Die Extras runden das Gesamtbild gelungen ab: Neben dem üblichen Trailer- und Teaser-Angebot bekommt man ein Making-of zu sehen, allerdings auf Italienisch ohne Untertitel, so dass man genauso gut das Ganze vorspulen kann, wenn man dieser Sprache nicht mächtig ist. Dasselbe Problem hat man bei dem Kurzfilm "Bad Brains", der ebenfalls enthalten ist und einfach nur von dem Mord einer Tochter an ihrer Mutter erzählt und eine Pointe hat. Bei den Dialogen muss man kein Italienisch verstehen können, aber bei der Pointe ist man verloren, wenn man nicht gewillt ist, ein Italienisch-Deutsch-Wörterbuch zur Hand zu nehmen.
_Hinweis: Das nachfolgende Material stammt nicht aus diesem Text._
Definition build_identification (identity : LocalIdentity) (link_id : list Z)
  : st (list Z) LinkError nat := λ out,
  if length out <? 128 then (Err LinkOutputTooSmall, out)
  else
    let signed := splice 16 (li_public_key identity) (splice 0 link_id (zeros 80)) in
    let out := splice 0 (li_public_key identity) out in
    let out := splice 64 (sign identity signed) out in
    (Ok 128, out).

Definition verify_identification (link_id plaintext : list Z) : option (list Z) :=
  if negb (length plaintext =? PUBLIC_KEY_LENGTH + SIGNATURE_LENGTH) then None
  else
    let public_key := take PUBLIC_KEY_LENGTH plaintext in
    let ed_public := drop KEYSIZE public_key in
    if negb (ed_key_ok ed_public) then None
    else
      let signed := splice DESTINATION_LENGTH public_key
                      (splice 0 link_id (zeros (DESTINATION_LENGTH + PUBLIC_KEY_LENGTH))) in
      let signature := drop PUBLIC_KEY_LENGTH plaintext in
      if negb (ed_verify ed_public signed signature) then None else Some public_key.

(** The hashed prefix of the scratch array is what the writes put there. *)
Definition compute_link_id (destination_hash request_data : list Z) : list Z :=
  let key_len := Nat.min (length request_data) ECPUBSIZE in
  let hashable := zeros (1 + DESTINATION_LENGTH + 1 + ECPUBSIZE) in
  let hashable := write_fields 0 [[2%Z]; destination_hash; [0%Z]; take key_len request_data] hashable in
  let body := 2 + DESTINATION_LENGTH in
  truncated_hash (take (body + key_len) hashable).

Definition build_link_request (x25519_priv ed25519_seed : list Z) (signalling : SignallingData)
  : st (list Z) LinkError nat := λ out,
  match SignallingData.fixed_endpoint signalling with
  | Err e => (Err e, out)
  | Panic => (Panic, out)
  | Ok signalling =>
      if length out <? LINK_REQUEST_LEN then (Err LinkOutputTooSmall, out)
      else
        (Ok LINK_REQUEST_LEN,
         write_fields 0 [x_public x25519_priv; ed_public ed25519_seed; SignallingData.pack signalling] out)
  end.

Definition signalling_or_default (data : list Z) (present : bool) (from to : nat) : SignallingData :=
  if present then
    match SignallingData.unpack (slice data from to) with
    | Some s => s
    | None => SignallingData.default_signalling
    end
  else SignallingData.default_signalling.

Definition parse_request (data : list Z) : outcome LinkError LinkRequestView :=
  if negb (length data =? LINK_REQUEST_LEGACY_LEN) && negb (length data =? LINK_REQUEST_LEN)
  then Err LinkInvalidLength
  else
    let signalling :=
      signalling_or_default data (length data =? LINK_REQUEST_LEN) ECPUBSIZE LINK_REQUEST_LEN in
    let* _ := SignallingData.effective_mtu signalling in
    Ok {| lr_peer_x25519_pub := take KEYSIZE data;
          lr_peer_ed25519_pub := slice data KEYSIZE ECPUBSIZE;
          lr_signalling := signalling |}.

Definition build_link_proof (identity : LocalIdentity) (responder_x25519_priv link_id : list Z)
    (signalling : SignallingData) : st (list Z) LinkError nat := λ out,
  match SignallingData.fixed_endpoint signalling with
  | Err e => (Err e, out)
  | Panic => (Panic, out)
  | Ok signalling =>
      if length out <? LINK_PROOF_LEN then (Err LinkOutputTooSmall, out)
      else
        let responder_x25519_pub := x_public responder_x25519_priv in
        let identity_ed25519_pub := slice (li_public_key identity) KEYSIZE PUBLIC_KEY_LENGTH in
        let sig_bytes := SignallingData.pack signalling in
        let signed := write_fields 0 [link_id; responder_x25519_pub; identity_ed25519_pub; sig_bytes]
                        (zeros (DESTINATION_LENGTH + KEYSIZE + KEYSIZE + LINK_MTU_SIZE)) in
        let s := DESTINATION_LENGTH + KEYSIZE + KEYSIZE + LINK_MTU_SIZE in
        let signature := sign identity (take s signed) in
        (Ok LINK_PROOF_LEN, write_fields 0 [signature; responder_x25519_pub; sig_bytes] out)
  end.

Definition parse_proof (data : list Z) : outcome LinkError LinkProofView :=
  if negb (length data =? LINK_PROOF_LEGACY_LEN) && negb (length data =? LINK_PROOF_LEN)
  then Err LinkInvalidLength
  else
    let signalling :=
      signalling_or_default data (length data =? LINK_PROOF_LEN) (SIGNATURE_LENGTH + KEYSIZE)
        LINK_PROOF_LEN in
    let* _ := SignallingData.effective_mtu signalling in
    Ok {| lp_signature := take SIGNATURE_LENGTH data;
          lp_responder_x25519_pub := slice data SIGNATURE_LENGTH (SIGNATURE_LENGTH + KEYSIZE);
          lp_signalling := signalling;
          lp_signalling_present := length data =? LINK_PROOF_LEN |}.

Definition validate_link_proof (v : LinkProofView) (identity_public_key link_id : list Z) : bool :=
  match SignallingData.fixed_endpoint (lp_signalling v) with
  | Ok _ =>
      let ed_pub := slice identity_public_key KEYSIZE PUBLIC_KEY_LENGTH in
      if negb (ed_key_ok ed_pub) then false
      else
        let sig_bytes := SignallingData.pack (lp_signalling v) in
        let signed := write_fields 0
          ([link_id; lp_responder_x25519_pub v; ed_pub]
           ++ if lp_signalling_present v then [sig_bytes] else [])
          (zeros (DESTINATION_LENGTH + KEYSIZE + KEYSIZE + LINK_MTU_SIZE)) in
        let s := DESTINATION_LENGTH + KEYSIZE + KEYSIZE
                 + if lp_signalling_present v then LINK_MTU_SIZE else 0 in
        ed_verify ed_pub (take s signed) (lp_signature v)
  | _ => false
  end.

(** [LinkKeys::derive]; the ignored failure of [expand] leaves the zero key. *)
Definition derive_link_keys (my_x25519_priv peer_x25519_pub link_id : list Z) : LinkKeys :=
  let shared := x_shared my_x25519_priv peer_x25519_pub in
  match hkdf_expand link_id shared LINK_KEY_LENGTH with
  | Some okm => okm
  | None => zeros LINK_KEY_LENGTH
  end.

Definition signing_key (keys : LinkKeys) : list Z := take 32 keys.
Definition encryption_key (keys : LinkKeys) : list Z := drop 32 keys.

Definition link_encrypt (keys : LinkKeys) (plaintext iv : list Z) : st (list Z) CryptoError nat :=
  token_encrypt LINK_PADDED_MAX plaintext keys iv.

Definition link_decrypt (keys : LinkKeys) (ciphertext : list Z) : st (list Z) CryptoError nat :=
  token_decrypt LINK_PADDED_MAX ciphertext keys.

(** ** What the endpoints exchange *)

(** The signalling both endpoints use. *)
Definition endpoint_signalling : SignallingData := {| sd_mode := 1; sd_mtu := 500 |}.

Lemma fixed_endpoint_spec s :
  SignallingData.fixed_endpoint s =
    if negb (sd_mode s =? 1)%Z then Err UnsupportedMode
    else if (sd_mtu s =? 0)%Z || (sd_mtu s =? 500)%Z then Ok endpoint_signalling
    else Err InvalidMtu.
Proof.
  unfold SignallingData.fixed_endpoint, SignallingData.try_new, SignallingData.effective_mtu, MODE_AES256_CBC.
  cbn [sd_mode sd_mtu]. destruct (sd_mode s =? 1)%Z eqn:Hm; cbn [negb]; [|done]. bool_hyps. rewrite Hm.
  cbn [Z.ltb Z.compare Pos.compare Pos.compare_cont]. change (7 <? 1)%Z with false. cbv iota.
  change (Z.of_nat MTU) with 500%Z.
  destruct (sd_mtu s =? 0)%Z eqn:H0; bool_hyps; [done|]. cbn [orb].
  destruct (sd_mtu s =? 500)%Z eqn:H5; bool_hyps.
  - by rewrite H5.
  - destruct (_ && _); [|done]. cbn [obind sd_mtu]. by rewrite (proj2 (Z.eqb_neq _ _)).
Qed.

Lemma endpoint_wf : SignallingData.wf endpoint_signalling.
Proof. split; simpl; lia. Qed.

Lemma endpoint_fixed : SignallingData.fixed_endpoint endpoint_signalling = Ok endpoint_signalling.
Proof. done. Qed.

Lemma length_pack s : length (SignallingData.pack s) = 3.
Proof. unfold SignallingData.pack. rewrite length_drop, length_be_bytes. done. Qed.

(** The bytes of a request and of a proof, and what a proof signs. *)
Definition request_bytes (x_pub ed_pub : list Z) : list Z :=
  x_pub ++ ed_pub ++ SignallingData.pack endpoint_signalling.
Definition proof_signed (link_id x_pub ed_pub trailer : list Z) : list Z :=
  link_id ++ x_pub ++ ed_pub ++ trailer.
Definition identification_signed (link_id public_key : list Z) : list Z := link_id ++ public_key.

Lemma link_id_eq d request :
  length d = DESTINATION_LENGTH →
  compute_link_id d request = truncated_hash (2%Z :: (d ++ [0%Z]) ++ take ECPUBSIZE request).
Proof.
  intros Hd. unfold compute_link_id.
  assert (Hk : take (Nat.min (length request) ECPUBSIZE) request = take ECPUBSIZE request).
  { destruct (decide (length request ≤ ECPUBSIZE)).
    - rewrite Nat.min_l, !take_ge by lia. done.
    - by rewrite Nat.min_r by lia. }
  rewrite Hk.
  assert (Hfs : concat [[2%Z]; d; [0%Z]; take ECPUBSIZE request]
    = 2%Z :: (d ++ [0%Z]) ++ take ECPUBSIZE request).
  { cbn [concat]. rewrite app_nil_r, <- !app_assoc. done. }
  assert (Hl : length (2%Z :: (d ++ [0%Z]) ++ take ECPUBSIZE request)
    = 2 + DESTINATION_LENGTH + Nat.min (length request) ECPUBSIZE).
  { cbn [length]. rewrite !length_app, length_take, Hd. cbn [length]. lia. }
  rewrite write_fields_0; rewrite Hfs.
  - by rewrite <- Hl, take_app_length.
  - rewrite Hl. unfold zeros. rewrite length_replicate. lia.
Qed.

(** ** Requests *)

Lemma fixed_endpoint_Ok s s' : SignallingData.fixed_endpoint s = Ok s' → s' = endpoint_signalling.
Proof. rewrite fixed_endpoint_spec. destruct (negb _); [done|]. destruct (_ || _); congruence. Qed.

Lemma fixed_endpoint_cases s :
  SignallingData.fixed_endpoint s = Ok endpoint_signalling ∨
  (∃ e, SignallingData.fixed_endpoint s = Err e ∧
     (e = UnsupportedMode ∧ sd_mode s ≠ 1%Z ∨ e = InvalidMtu ∧ sd_mtu s ≠ 0%Z ∧ sd_mtu s ≠ 500%Z)).
Proof.
  rewrite fixed_endpoint_spec. destruct (sd_mode s =? 1)%Z eqn:Hm; cbn [negb]; bool_hyps; [|right; eauto].
  destruct (_ || _) eqn:Ht; [by left|]. right. eexists. split; [done|]. bool_hyps. auto.
Qed.

Lemma length_request_bytes xp ep :
  length xp = 32 → length ep = 32 → length (request_bytes xp ep) = LINK_REQUEST_LEN.
Proof. intros Hx He. unfold request_bytes. by rewrite !length_app, length_pack, Hx, He. Qed.

Lemma concat3 (a b c : list Z) : concat [a; b; c] = a ++ b ++ c.
Proof. cbn [concat]. by rewrite app_nil_r. Qed.

Lemma build_link_request_spec xi ei sg out :
  build_link_request xi ei sg out =
    match SignallingData.fixed_endpoint sg with
    | Ok _ =>
        let r := request_bytes (x_public xi) (ed_public ei) in
        if length out <? LINK_REQUEST_LEN then (Err LinkOutputTooSmall, out)
        else (Ok LINK_REQUEST_LEN, r ++ drop LINK_REQUEST_LEN out)
    | Err e => (Err e, out)
    | Panic => (Panic, out)
    end.
Proof.
  unfold build_link_request. destruct (SignallingData.fixed_endpoint sg) as [s'|e|] eqn:Hf; [|done..].
  apply fixed_endpoint_Ok in Hf as ->. destruct (length out <? _) eqn:Hl; [done|]. bool_hyps.
  pose proof (length_request_bytes _ _ (x_public_length xi) (ed_public_length ei)) as Hr.
  rewrite write_fields_0; rewrite concat3; fold (request_bytes (x_public xi) (ed_public ei)).
  - by rewrite Hr.
  - lia.
Qed.

Lemma parse_request_of xp ep :
  length xp = 32 → length ep = 32 →
  parse_request (request_bytes xp ep) =
    Ok {| lr_peer_x25519_pub := xp; lr_peer_ed25519_pub := ep; lr_signalling := endpoint_signalling |}.
Proof.
  intros Hx He. unfold parse_request. rewrite length_request_bytes by done.
  rewrite Nat.eqb_refl. cbn [negb andb]. rewrite andb_false_r.
  assert (Hs : slice (request_bytes xp ep) ECPUBSIZE LINK_REQUEST_LEN = SignallingData.pack endpoint_signalling).
  { rewrite <- (length_request_bytes xp ep), slice_to_end by done. unfold request_bytes.
    rewrite app_assoc. apply drop_app_exact. rewrite length_app, Hx, He. done. }
  unfold signalling_or_default. rewrite Hs, <- (app_nil_r (SignallingData.pack _)).
  rewrite SignallingData.unpack_pack by apply endpoint_wf. cbn [obind].
  change (SignallingData.effective_mtu endpoint_signalling) with (@Ok LinkError Z 500%Z). cbn [obind].
  unfold request_bytes. f_equal. f_equal.
  - by apply take_app_length'.
  - apply slice_app_exact; rewrite Hx, ?He; done.
Qed.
Das Special-Effects-Feature ist eine Kombination aus Bilderfolgen von der Mache und den dazugehörigen Szenen aus dem Film - ja, scheinbar ist die Motte wirklich Computeranimiert. Das Schönste ist immer noch die Bildergalerie, die Bilder vom Dreh mit einer schön-schaurigen Musik zeigt. Die geschnittenen Szenen präsentieren eine, die überhaupt nicht nachvollziehbar ist, und eine weitere in vier Versionen, bei der die letztendlich im Film verwendete die schlechteste ist. Das alles mit englischen Menübezeichnungen und Titeln ... Und bei der Epix-Trailershow, die noch andere Filme des Regisseurs und ganz viel sonstigen Horror-Brei präsentiert, stellt man fest, dass es scheinbar einen weltweiten Wettbewerb um den stumpfsinnigsten Horrorstreifen gibt. Allein die Vorschau zu der Dokumentation "The Backyard" sollte die Frage klären, ob Gewalttaten Jugendlicher wirklich von Killerspielen herrühren: Hier finden in einem Hinterhof Dinge mit Stacheldraht, Reißzwecken und sonstigen Schmerzerzeugern statt - freiwillig, wohlgemerkt -, die "Jackass" wie einen missglückten Kindergeburtstag aussehen lassen. Warum so was vertrieben wird, ist nicht nachvollziehbar. Dann doch lieber "Bad Brains".
Dann liest man in der offiziellen Inhaltsangabe von Epix den Namen des Fremden, der die Geschwister im Film so durcheinanderbringt, und ist so schon nach wenigen Filmminuten im Bilde, um wen es sich da handelt - die einzige Überraschung in diesem Film ist dahin. Weiterhin wird eine britische Internetseite zitiert, deren Meinung nach dieser Film "der beste italienische Horrorfilm seit DELLAMORTE DELLAMORE" sei. Nun muss man aber wissen, dass besagter Zombiefilm eine astreine Parodie auf italienische Horrorfilme darstellt und der Vergleich über "Bad Brains" soviel aussagt wie ein Taubstummer bei der Polizei. Und wenn Zuccons Film "dem Stil des klassischen italienischen Horrorfilms" Referenz erweist, wie es beim "Weekend of Fear Festival" hieß, dann ist das aus Sicht des deutschen Horrorfilm-Konsumenten ein Armutszeugnis. Ein Horrorfilm sollte zumindest einen gewissen Thrill erzeugen, und dieser Effekt kann nur bei denjenigen auftreten, die dem italienischen Horrorfilm generell aufgeschlossen gegenüberstehen. Wer amerikanischen oder japanischen Horror gewohnt ist, dem wird dieser Film die Gedärme verknoten.